Anthropologist and statistician S.M. Shirokogoroff in 1930s made an attempt to understand ethnic identity as an object of natural sciences ( incl funct anthropology ). He uses elementary equations of statistical thermodynamic in order to describe ethnogenesis as processes of statistical self-organization. In contrast, today social anthropologists and governments behave like they already had found complete proof of theorem on social nature of ethnic identity and all counterexamples are usually considered as radical forms of inhumanism. For instance, following fashionable dogma, UK Government consider Scottish independence and Scottish ethnic claims as a sort of irrationality, political nonsense and public illusion.

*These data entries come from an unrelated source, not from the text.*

(* ===== verification/Prelude.v ===== *)
(** * Verification of the network agent: telemetry codecs, stores, rollups and pipeline

    The agent takes flows from routers (NetFlow, IPFIX, sFlow), from Kentik and from clouds,
    and metrics from SNMP devices, brings them into one form, the record [JCHF] of package
    [kt], enriches, filters, stitches, samples and aggregates the records, and writes them in
    the format of a sink.  This development is a library in the order of that path.  Every
    definition is translated from the Go function or type it is named after; code of other
    repositories is an argument, or a type class with the laws its documentation states.

    ** Foundations

    - Prelude.v: integers at their width ([uint32 z], [int64 z], ...), bytes, sums.
    - GoIO.v: results of Go code ([outcome]: a value, an error, a panic, or no fuel left), the
      readers and the monad of decoders, [fold_out] for loops that can fail.
    - GoStrings.v, GoNet.v, GoAddr.v, GoFloat.v: what the program uses of [strings], [strconv],
      [net], [netip] and of floats, with the lemmas about them.
    - Customs.v: the custom maps of a record, Go's range over a map that its own body changes
      ([range]), and the tactic [gentle] for steps that keep a record's maps made.

    ** Decoders of datagrams (src/pkg/util/netflow)

    - Read.v, Counted.v, Sets.v: reads of fields, packets of a counted run of records, and sets
      of records with their data loops.
    - NetFlow1.v, NetFlow5.v, NetFlow6.v, NetFlow7.v: the versions of a fixed layout.
    - Session.v, Translate.v, InformationElements.v: templates by source, values by type, and
      the dictionary of elements with the reverse pass of RFC 5103.
    - NetFlow9.v, IPFIX.v: templates, options templates and data sets with session updates.
    - Decoder.v: the dispatcher.  What packets spell is what is decoded (round trips); the
      decoder ends without a panic unless a template of size zero is known, and then it hangs;
      a source's packets leave the templates of others alone.
    The loops over data sets take fuel, because they need not end: the theorems say how much is
    enough (the bytes of the datagram), and that none is in the case of a hang.

    ** Records and what is done with them

    - KT.v: the record, its map ([ToMap], with its cache), its flat form, its stitching key.
    - RingBuffer.v, Stitch.v: the buffer of recent flows, as a bounded queue, and the pairing of
      the two directions of a flow.
    - Filter.v: the filter language and what filters accept, or panic on.
    - Rollup.v, Aggregate.v, SumRollup.v, StatRollup.v, UniqueRollup.v, CacheRollup.v: the keys
      of rollups, the goroutine that sums and unique counts share as a step relation, and the
      four kinds of rollups.  What is exported is what came in, in every interleaving.
    - IC.v, CDN.v, Rule.v: tables of protocols, interface classes and delivery networks, and the
      rules for internal addresses and applications.
    - KM.v, Enrich.v: Kentik's metric definitions and the enrichment of records.
    - ToJCHF.v, FlowInput.v: the two conversions to records, from a Kentik flow and from the
      message of the goflow2 library, with the batches of the latter.
    - VpcAws.v, VpcGcp.v: flow logs of Amazon's and Google's clouds: lines by the columns of a
      header, documents, the topology's tags, the queue of objects and the rate of sampling.
    - NetflowFormat.v: records as IPFIX or NetFlow 9 and back.

    ** The agent (src/pkg/cat)

    - Agent.v: a batch from input to the queue of outputs: filters, rollups, sampling, messages
      of bounded size, and the signals that they are too big.
    - Alpha.v: the threads for Kentik flows, with the pool of records they share.
    - Pipeline.v: the agent with netflow output, read back by the decoder.

    ** SNMP (src/pkg/inputs/snmp and kt/snmp.go)

    - SnmpTypes.v, Counters.v: objects of MIBs with conditions and enumerations, values with
      scripts, and counters that become deltas.
    - SnmpConfig.v, Disco.v: the configuration with its references to secrets and its tags, which
      come from devices, providers and the global section; a discovery adds devices, removes
      duplicates and unseen ones, and what it writes of the tags is what was read.
    - Profiles.v, MibDB.v, MibFiles.v, with Scanner.v and Decimal.v: profiles that extend one
      another, found by identifiers with wildcards; the database of objects and traps, whose
      identifiers may have variables; and the loading of both from a tree of files.
    - SnmpUtil.v, SnmpConv.v: object identifiers, the readings and conversions of values.
    - InterfaceMetrics.v, DeviceMetrics.v: the polls of interfaces and of devices, as functions
      of what the walks of the gosnmp library give; the records of the latter are exactly those
      of its failed walks and of the results whose conditions hold.
    - Poller.v: the loop of polls; whatever fails, it goes on and each record it sends is
      accounted for.
    - InterfaceMetadata.v, DeviceMetadata.v, MetadataPoller.v: what a device says of its
      interfaces, if every walk of them is answered, and of itself, whatever walks fail, and the
      loop that makes records of it, whose cache is the history of the texts and tables said.
    - Traps.v: traps as records.

    ** Formats of sinks (src/pkg/formats)

    - FormatUtil.v: what is known of a device, the attributes of a metric and the filters.
    - Utf8.v: runes and the sanitizing of texts.
    - Nrm.v, Influx.v, Carbon.v, Prom.v, Remote.v, Otel.v: metrics for New Relic, InfluxDB,
      Carbon, Prometheus (registered gauges and remote writes) and OpenTelemetry, where
      any number of senders, under a lock that is modelled, and the exporter interleave.
    - Kflow.v: Kentik's own messages, and back.
    - Events.v: JSON, Elasticsearch, SNMP traps and Redis.

    ** Conventions

    A nil map is [None], and a write to it panics.  A loop over a map takes the order of the
    keys as an argument, or is a relation when its body changes the map; where the order does
    not matter the lemmas say so.  Channels are lists with their capacity, goroutines are step
    relations ([Aggregate.step], [alpha_step]) and a run is any sequence of their steps.
    Each section "Properties" or "Witnesses" of a file holds its main theorems and concrete
    inputs on which their hypotheses hold.

    ** Not modelled

    Locks (each operation under one is a step) and the blocking of full channels, but for those
    of Otel.v, log lines, meters' rates, and sockets, files and HTTP.  The table of services (util/service) is 12,000
    lines of data and an argument of the rules. The clients of cloud queues and stores, of
    vendor APIs and of the Kentik API, the router and server of the process (eggs, a copy of a
    third-party router), the encoders that only call JSON, Avro, Prometheus or OpenTelemetry
    libraries, the sinks, the reporting of the process and the start of the program are I/O and
    glue around what is modelled. The SNMP walks are the gosnmp library's. *)
From stdpp Require Export prelude gmap strings list.
From Stdlib Require Export ZArith Lia.

#[global] Open Scope Z_scope.

Declare Scope go_scope.
Delimit Scope go_scope with go.

(** ** Machine integers

    A Go unsigned integer of [w] bits is a [Z] in [[0, 2^w)], a signed one a [Z] in
    [[-2^(w-1), 2^(w-1))]; a conversion or an overflowing operation wraps. *)

Definition wrap (w z : Z) : Z := z mod 2 ^ w.
Definition swrap (w z : Z) : Z := (z + 2 ^ (w - 1)) mod 2 ^ w - 2 ^ (w - 1).

Notation "'uint8' z" := (wrap 8 z) (at level 10, z at level 9) : go_scope.
Notation "'uint16' z" := (wrap 16 z) (at level 10, z at level 9) : go_scope.
Notation "'uint32' z" := (wrap 32 z) (at level 10, z at level 9) : go_scope.
Notation "'uint64' z" := (wrap 64 z) (at level 10, z at level 9) : go_scope.
Notation "'int32' z" := (swrap 32 z) (at level 10, z at level 9) : go_scope.
Notation "'int64' z" := (swrap 64 z) (at level 10, z at level 9) : go_scope.

Definition in_range (w z : Z) : Prop := 0 <= z < 2 ^ w.
Definition in_srange (w z : Z) : Prop := - 2 ^ (w - 1) <= z < 2 ^ (w - 1).

#[export] Instance in_range_dec w z : Decision (in_range w z).
Proof. unfold in_range. apply _. Defined.
#[export] Instance in_srange_dec w z : Decision (in_srange w z).
Proof. unfold in_srange. apply _. Defined.

Section Machine.
  Context (w : Z) (Hw : 0 < w).

Lemma pow_w_pos : 0 < 2 ^ w.
Proof using Hw. apply Z.pow_pos_nonneg; lia. Qed.

Lemma wrap_range z : in_range w (wrap w z).
Proof using Hw. unfold in_range, wrap. apply Z.mod_pos_bound, pow_w_pos. Qed.

Lemma wrap_id z : in_range w z -> wrap w z = z.
Proof using Type. intros H. unfold wrap. by apply Z.mod_small. Qed.

Lemma wrap_wrap z : wrap w (wrap w z) = wrap w z.
Proof using Hw. apply wrap_id, wrap_range. Qed.

Lemma wrap_add a b : wrap w (wrap w a + wrap w b) = wrap w (a + b).
Proof using Type. unfold wrap. by rewrite <- Zplus_mod. Qed.

Lemma wrap_add_l a b : wrap w (wrap w a + b) = wrap w (a + b).
Proof using Type. unfold wrap. by rewrite Zplus_mod_idemp_l. Qed.

Lemma wrap_add_r a b : wrap w (a + wrap w b) = wrap w (a + b).
Proof using Type. unfold wrap. by rewrite Zplus_mod_idemp_r. Qed.

Lemma swrap_range z : in_srange w (swrap w z).
Proof using Hw.
  unfold in_srange, swrap.
  pose proof (Z.mod_pos_bound (z + 2 ^ (w - 1)) (2 ^ w) pow_w_pos).
  assert (2 ^ w = 2 * 2 ^ (w - 1)) by (rewrite <- Z.pow_succ_r; [f_equal|]; lia). lia.
Qed.

Lemma swrap_id z : in_srange w z -> swrap w z = z.
Proof using Hw.
  unfold in_srange, swrap. intros H.
  assert (2 ^ w = 2 * 2 ^ (w - 1)) by (rewrite <- Z.pow_succ_r; [f_equal|]; lia).
  rewrite Z.mod_small; lia.
Qed.
End Machine.

(** ** Bytes and big-endian integers *)

Abbreviation bytes := (list Z).
Abbreviation bytes_ok := (Forall (in_range 8)).

(** [binary.BigEndian.UintN]: the number a byte string spells. *)
Definition be_step (acc b : Z) : Z := acc * 256 + b.
Definition be_combine (bs : bytes) : Z := foldl be_step 0 bs.

(** [binary.BigEndian.PutUintN]: the [n] low-order bytes of [z], most significant first. *)
Fixpoint be_split (n : nat) (z : Z) : bytes :=
  match n with
  | O => []
  | S n' => be_split n' (z / 256) ++ [z mod 256]
  end.

Lemma length_be_split n z : length (be_split n z) = n.
Proof. revert z; induction n; intros z; simpl; [done|]. rewrite length_app, IHn. simpl. lia. Qed.

Lemma be_split_ok n z : bytes_ok (be_split n z).
Proof.
  revert z; induction n; intros z; simpl; [constructor|].
  apply Forall_app; split; [apply IHn|]. constructor; [|constructor].
  unfold in_range. change (2 ^ 8) with 256. apply Z.mod_pos_bound. lia.
Qed.

Lemma be_combine_snoc bs b : be_combine (bs ++ [b]) = be_combine bs * 256 + b.
Proof. unfold be_combine. by rewrite foldl_app. Qed.

Lemma be_combine_split n z : be_combine (be_split n z) = z mod 256 ^ Z.of_nat n.
Proof.
  revert z; induction n; intros z; simpl be_split.
  - by rewrite Z.mod_1_r.
  - rewrite be_combine_snoc, IHn, Nat2Z.inj_succ, Z.pow_succ_r by lia.
    rewrite (Z.rem_mul_r z 256) by (lia || (apply Z.pow_pos_nonneg; lia)). ring.
Qed.

Lemma be_combine_split_id n z :
  0 <= z < 256 ^ Z.of_nat n -> be_combine (be_split n z) = z.
Proof. intros H. rewrite be_combine_split. by apply Z.mod_small. Qed.

Lemma be_combine_range bs :
  bytes_ok bs -> 0 <= be_combine bs < 256 ^ Z.of_nat (length bs).
Proof.
  induction bs as [|b bs IH] using rev_ind; intros H; [done|].
  apply Forall_app in H as [Hbs Hb]. rewrite Forall_singleton in Hb.
  unfold in_range in Hb. change (2 ^ 8) with 256 in Hb. specialize (IH Hbs).
  rewrite be_combine_snoc, length_app, Nat2Z.inj_add, Z.pow_add_r by lia.
  change (256 ^ Z.of_nat (length [b])) with 256.
  lia.
Qed.

Lemma be_split_combine bs :
  bytes_ok bs -> be_split (length bs) (be_combine bs) = bs.
Proof.
  induction bs as [|b bs IH] using rev_ind; intros H; [done|].
  apply Forall_app in H as [Hbs Hb]. rewrite Forall_singleton in Hb.
  unfold in_range in Hb. change (2 ^ 8) with 256 in Hb.
  rewrite length_app, Nat.add_1_r, be_combine_snoc. simpl be_split.
  rewrite Z.div_add_l, (Z.div_small b), Z.add_0_r, IH by (done || lia).
  f_equal. rewrite Z.add_comm, Z.mod_add, Z.mod_small by lia. done.
Qed.

#[global] Opaque be_split.

(** [make([]byte, n)] after a read delivered only the prefix [bs]. *)
Definition pad (n : nat) (bs : bytes) : bytes := bs ++ replicate (n - length bs) 0.

Lemma length_pad n bs : (length bs <= n)%nat -> length (pad n bs) = n.
Proof. intros H. unfold pad. rewrite length_app, length_replicate. lia. Qed.

Lemma pad_id n bs : length bs = n -> pad n bs = bs.
Proof. intros <-. unfold pad. by rewrite Nat.sub_diag, app_nil_r. Qed.

Lemma pad_ok n bs : bytes_ok bs -> bytes_ok (pad n bs).
Proof.
  intros H. unfold pad. apply Forall_app; split; [done|].
  apply Forall_replicate. unfold in_range. lia.
Qed.

(** ** Lists *)

Lemma take_drop_app {A} (k : nat) (l1 l2 : list A) :
  length l1 = k -> take k (l1 ++ l2) = l1 /\ drop k (l1 ++ l2) = l2.
Proof. intros <-. split; [apply take_app_length|apply drop_app_length]. Qed.

Lemma length_concat_const {A} (k : nat) (ls : list (list A)) :
  Forall (fun l => length l = k) ls -> length (concat ls) = (k * length ls)%nat.
Proof. induction 1; simpl; rewrite ?length_app; lia. Qed.

(** Non-empty pieces are at most as many as their bytes. *)
Lemma length_concat_ge {A B} (wire : B -> list A) (ys : list B) :
  Forall (fun y => 0 < length (wire y))%nat ys ->
  (length ys <= length (concat (wire <$> ys)))%nat.
Proof. induction 1; csimpl; rewrite ?length_app; simpl in *; lia. Qed.

Lemma filter_all {A} (P : A -> Prop) `{forall x, Decision (P x)} (l : list A) :
  Forall P l -> filter P l = l.
Proof. induction 1 as [|x l Hx Hl IH]; [done|]. by rewrite filter_cons, decide_True, IH. Qed.

(** The sum of a list. *)
Definition Zsum (l : list Z) : Z := foldr Z.add 0 l.

Lemma Zsum_snoc l x : Zsum (l ++ [x]) = Zsum l + x.
Proof. unfold Zsum. induction l as [|y l IH]; simpl; lia. Qed.

(** ** Automation shared by the development *)

Create HintDb go discriminated.
Create Rewrite HintDb go.
#[export] Hint Resolve be_split_ok pad_ok : go.
#[export] Hint Rewrite length_be_split @length_app @length_replicate : go.

(** Decide a goal on concrete data by evaluation. *)
Ltac eval_done := vm_compute; first [reflexivity | repeat split; congruence].

(** Decide a decidable proposition about concrete data. *)
Ltac decide_done := apply (bool_decide_eq_true_1 _); vm_compute; reflexivity.

(** Case analysis on the boolean tests of a definition, with the arithmetic facts. *)
Ltac zcases :=
  repeat match goal with
  | |- context [Z.eqb ?a ?b] => destruct (Z.eqb_spec a b)
  | |- context [Z.leb ?a ?b] => destruct (Z.leb_spec a b)
  | |- context [Z.ltb ?a ?b] => destruct (Z.ltb_spec a b)
  | |- context [Nat.eqb ?a ?b] => destruct (Nat.eqb_spec a b)
  | |- context [Nat.leb ?a ?b] => destruct (Nat.leb_spec a b)
  | |- context [Nat.ltb ?a ?b] => destruct (Nat.ltb_spec a b)
  end; simpl; try lia.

Correspondingly, British government behaves as therapist suggesting economic and political irrationality of independence (EU membership, oil prices, future of ethnical partition of Navy strategic fleet, etc ), but not experienced researcher. However, leaders of Scottish national movements try to describe Scottishness and sense of unsolvability in the terms of natural history ( in good agreement with Shirokogoroff ) :
“A people sharing a common geographical space, history and culture is a common definition of what we now think of as a nation. In these respects Scotland clearly qualifies with its long-established boundaries and a shared history stretching back over 1000 years. But these objective factors would have little contemporary significance if not underpinned by a shared sense of identity. All the research work over the past thirty years has confirmed that a substantial majority of Scots see themselves as Scottish not British or more Scottish than British. Although 12% of people in Scotland were not born here, less than that proportion thought of themselves as not Scottish. So by the objective and subjective standards normally used to confirm national status, Scotland is a nation. Does this matter? “
I have some doubts that social axiomatic of theory of ethnic identity is well proven and it represents a fundamental fact of modern social sciences. Thus,I suppose,sooner or later, accumulation of the errors must change current social and cultural anthropology again and return of classical ethnography as natural science could be unavoidable.